Trying to understand the time complexity of this dynamic recursive subset sum-CodePudding

# Returns true if there exists a subsequence of `A[0…n]` with the given sum
def subsetSum(A, n, k, lookup):
 
    # return true if the sum becomes 0 (subset found)
    if k == 0:
        return True
 
    # base case: no items left, or sum becomes negative
    if n < 0 or k < 0:
        return False
 
    # construct a unique key from dynamic elements of the input
    key = (n, k)
 
    # if the subproblem is seen for the first time, solve it and
    # store its result in a dictionary
    if key not in lookup:
 
        # Case 1. Include the current item `A[n]` in the subset and recur
        # for the remaining items `n-1` with the decreased total `k-A[n]`
        include = subsetSum(A, n - 1, k - A[n], lookup)
 
        # Case 2. Exclude the current item `A[n]` from the subset and recur for
        # the remaining items `n-1`
        exclude = subsetSum(A, n - 1, k, lookup)
 
        # assign true if we get subset by including or excluding the current item
        lookup[key] = include or exclude
 
    # return solution to the current subproblem
    return lookup[key]
 
 
if __name__ == '__main__':
 
    # Input: a set of items and a sum
    A = [7, 3, 2, 5, 8]
    k = 14
 
    # create a dictionary to store solutions to subproblems
    lookup = {}
 
    if subsetSum(A, len(A) - 1, k, lookup):
        print('Subsequence with the given sum exists')
    else:
        print('Subsequence with the given sum does not exist')

It is said that the complexity of this algorithm is O(n * sum), but I can't understand how or why; can someone help me? Could be a wordy explanation or a recurrence relation, anything is fine

CodePudding user response：

The simplest explanation I can give is to realize that when lookup[(n, k)] has a value, it is True or False and indicates whether some subset of A[:n 1] sums to k.

Imagine a naive algorithm that just fills in all the elements of lookup row by row.

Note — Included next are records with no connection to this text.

Lemma mark_inv_invoke s ms c p op :
  hist_inv s → mark_inv s ms → s_clients s !! c = Some (MkClient p None) →
  mark_inv (do_invoke s c p op) ms.
Proof.
  intros Hh Hm Hc.
  assert (∀ i x m, ms !! i = Some (x, m) → x_call x ≠ s_clock s) as Hfresh.
  { intros i x m Hi. pose proof (mark_lt _ _ _ _ _ Hh (proj1 Hm) Hi). lia. }
  eapply (mark_inv_client s _ ms c); try done; simpl; [lia| | |by left].
  - intros q b Hq. congruence.
  - intros q b [= -> <-]. split.
    + split_and!; simpl; [lia| |].
      * intros i x m Hi Hx. by destruct (Hfresh i x m).
      * unfold net_ok. simpl. intros _ i x m Hi. by eapply Hfresh.
    + intros c' q' b' Hne Hc'. destruct (ci_busy _ _ (proj2 Hm) c' q' b' Hc') as [Hlt _].
      simpl. lia.
Qed.

Lemma left_over_spec c b q :
  q ∈ left_over c b → lr_cid q = c ∧ lr_call q = b_call b ∧ lr_op q = b_op b.
Proof.
  unfold left_over. destruct (b_net b); [|by intros ?%elem_of_nil].
  by intros ->%list_elem_of_singleton.
Qed.

Lemma mark_inv_fail s ms c p b left :
  mark_inv s ms → s_clients s !! c = Some (MkClient p (Some b)) →
  mark_inv (do_fail s c p b left) ms.
Proof.
  intros Hm Hc. destruct (ci_busy _ _ (proj2 Hm) c p b Hc) as (Hlt & Hops & _).
  eapply (mark_inv_client s _ ms c); try done; simpl; [lia| | |].
  - intros q b' Hq. simplify_eq. by eauto 10.
  - intros q b' [= -> <-]. split.
    + by split_and!; simpl; [lia| |].
    + intros c' q' b' Hne Hc' Hcall. destruct Hne. by eapply (ci_uniq _ _ (proj2 Hm)).
  - intros q [?|Hq]%elem_of_app; [by left|right].
    destruct left; [|by apply elem_of_nil in Hq].
    apply left_over_spec in Hq as (H1 & H2 & H3). eexists _, _. unfold retrying. cbn. rewrite H1.
    split; [by eapply client_upd_eq|done].
Qed.

(** A handler runs for the call of client [c]. *)
Lemma calls_inv_exec s ms c p b :
  mark_inv s ms → s_clients s !! c = Some (MkClient p (Some b)) → b_net b = InFlight →
  calls_inv (do_exec s c p b) (ms ++ [(MkExec c (b_call b) (b_op b) (s_clock s)
    (srv_exec (s_srv s) (b_op b)).2, None)]).
Proof.
  intros [_ [Hp Hb Hu Hq]] Hc Hnet. destruct (Hb c p b Hc) as (Hlt & Hops & Hfly).
  unfold net_ok in Hfly. rewrite Hnet in Hfly. set (x := MkExec _ _ _ _ _).
  destruct (do_exec_view s c p b) as (_ & Hcls & Hclk & Ho & _ & Hlate).
  set (cl := MkClient p _) in Hcls. split; rewrite ?Hcls, ?Hlate.
  - intros i y a [[_ Hi]|[_ [= <-]]]%lookup_snoc_Some Ha.
    + destruct (Hp i y a Hi Ha) as (c' & q & b' & Hc' & Hcall).
      destruct (decide (c' = c)) as [->|Hne].
      * simplify_eq. eexists c, p, _. split; [by eapply client_upd_eq|done].
      * exists c', q, b'. split; [by apply client_upd_ne|done].
    + eexists c, p, _. split; [by eapply client_upd_eq|done].
  - intros c' q b' [[-> [= -> ->]]|[Hne Hc']]%client_upd.
    + split_and!; simpl; [lia| |].
      * intros i y m [[_ Hi]|[_ [= <- <-]]]%lookup_snoc_Some Hy; [by eapply Hops|done].
      * unfold net_ok. simpl. exists (length ms), x. rewrite lookup_snoc_Some. split_and!; auto.
        intros Hret j y m [[_ Hj]|[-> _]]%lookup_snoc_Some Hy; [|done].
        by destruct (Hfly Hret j y m).
    + eapply busy_ok_frame; [by eapply Hb| |lia].
      apply same_marks_app. simpl. intros Hcall. destruct Hne. by eapply Hu.
  - intros c1 c2 p1 p2 b1 b2.
    intros [[-> [= -> ->]]|[Hne1 Hc1]]%client_upd [[-> [= -> ->]]|[Hne2 Hc2]]%client_upd;
      simpl; intros Hcall; [done|..].
    + by eapply (Hu c c2).
    + by eapply (Hu c1 c).
    + by eapply Hu.
  - intros q Hin. destruct (Hq q Hin) as [(p' & b' & Hc' & Hrest)|(o & Hlog)]; [left|right].
    + unfold retrying. rewrite Hcls. destruct (decide (lr_cid q = c)) as [Heq|Hne].
      * rewrite Heq, Hc in Hc'. injection Hc' as <- <-. eexists _, _. rewrite Heq.
        split; [by eapply client_upd_eq|done].
      * exists p', b'. split; [by apply client_upd_ne|done].
    + exists o. unfold logged in *. by rewrite Ho.
Qed.

Lemma mark_inv_exec s ms c p b :
  mark_inv s ms → s_clients s !! c = Some (MkClient p (Some b)) → b_net b = InFlight →
  ∃ ms', mark_inv (do_exec s c p b) ms'.
Proof.
  intros Hm Hc Hnet. eexists. split; [|by apply calls_inv_exec].
  destruct (do_exec_view s c p b) as (_ & _ & Hclk & Ho & Hx & _).
  eapply log_inv_run; [apply Hm|exact Hx|done|lia].
Qed.

(** ** A request that was left running runs *)

Definition late_exec s (q : LateReq) : Exec :=
  MkExec (lr_cid q) (lr_call q) (lr_op q) (s_clock s) (srv_exec (s_srv s) (lr_op q)).2.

lookup[(0, i)] (for 0 ≤ i ≤ total) has just two elements true, i = A[0] and i = 0, and all the other elements are false.

lookup[(1, i)] (for 0 ≤ i ≤ total) is true if lookup[(0, i)] is true or i ≥ A[1] and lookup[(0, i - A[1]) is true. I can reach the sum i either by using A[i] or not, and I've already calculated both of those.

... lookup[(r, i)] (for 0 ≤ i ≤ total) is true if lookup[(r - 1, i)] is true or i ≥ A[r] and lookup[(r - 1, i - A[r]) is true.

Filling in this table this way, it is clear that we can completely fill the lookup table for rows 0 ≤ row < len(A) in time len(A) * total since filling in each element in linear. And our final answer is just checking if (len(A) - 1, sum) True in the table.

Your program is doing the exact same thing, but calculating the value of entries of lookup as they are needed.

CodePudding user response：

Sorry for submitting two answers. I think I came up with a slightly simpler explanation.

Take your code in imagine putting the three lines inside if key not in lookup: into a separate function, calculateLookup(A, n, k, lookup). I'm going to call "the cost of calling calculateLookup for n and k for a specific value of n and k to be the total time spent in the call to calculateLookup(A, n, k, loopup), but excluding any recursive calls to calculateLookup.

The key insight is that as defined above, the cost of calling calculateLookup() for any n and k is O(1). Since we are excluding recursive calls in the cost, and there are no for loops, the cost of calculateLookup is the cost of just executing a few tests.

The entire algorithm does a fixed amount of work, calls calculateLookup, and then a small amount of work. Hence the amount of time spent in our code is the same as asking how many times do we call calculateLookup?

Now we're back to previous answer. Because of the lookup table, every call to calculateLookup is called with a different value for (n, k). We also know that we check the bounds of n and k before each call to calculateLookup so 1 ≤ k ≤ sum and 0 ≤ n ≤ len(A). So calculateLookup is called at most (len(A) * sum) times.

In general, for these algorithms that use memoization/cacheing, the easiest thing to do is to separately calculate and then sum:

How long things take assuming all values you need are cached.
How long it takes to fill the cache.

The algorithm you presented is just filling up the lookup cache. It's doing it in an unusual order, and its not filling every entry in the table, but that's all its doing.

The code would be slightly faster with

lookup[key] =  subsetSum(A, n - 1, k - A[n], lookup) or subsetSum(A, n - 1, k, lookup)

Doesn't change the O() of the code in the worst case, but can avoid some unnecessary calculations.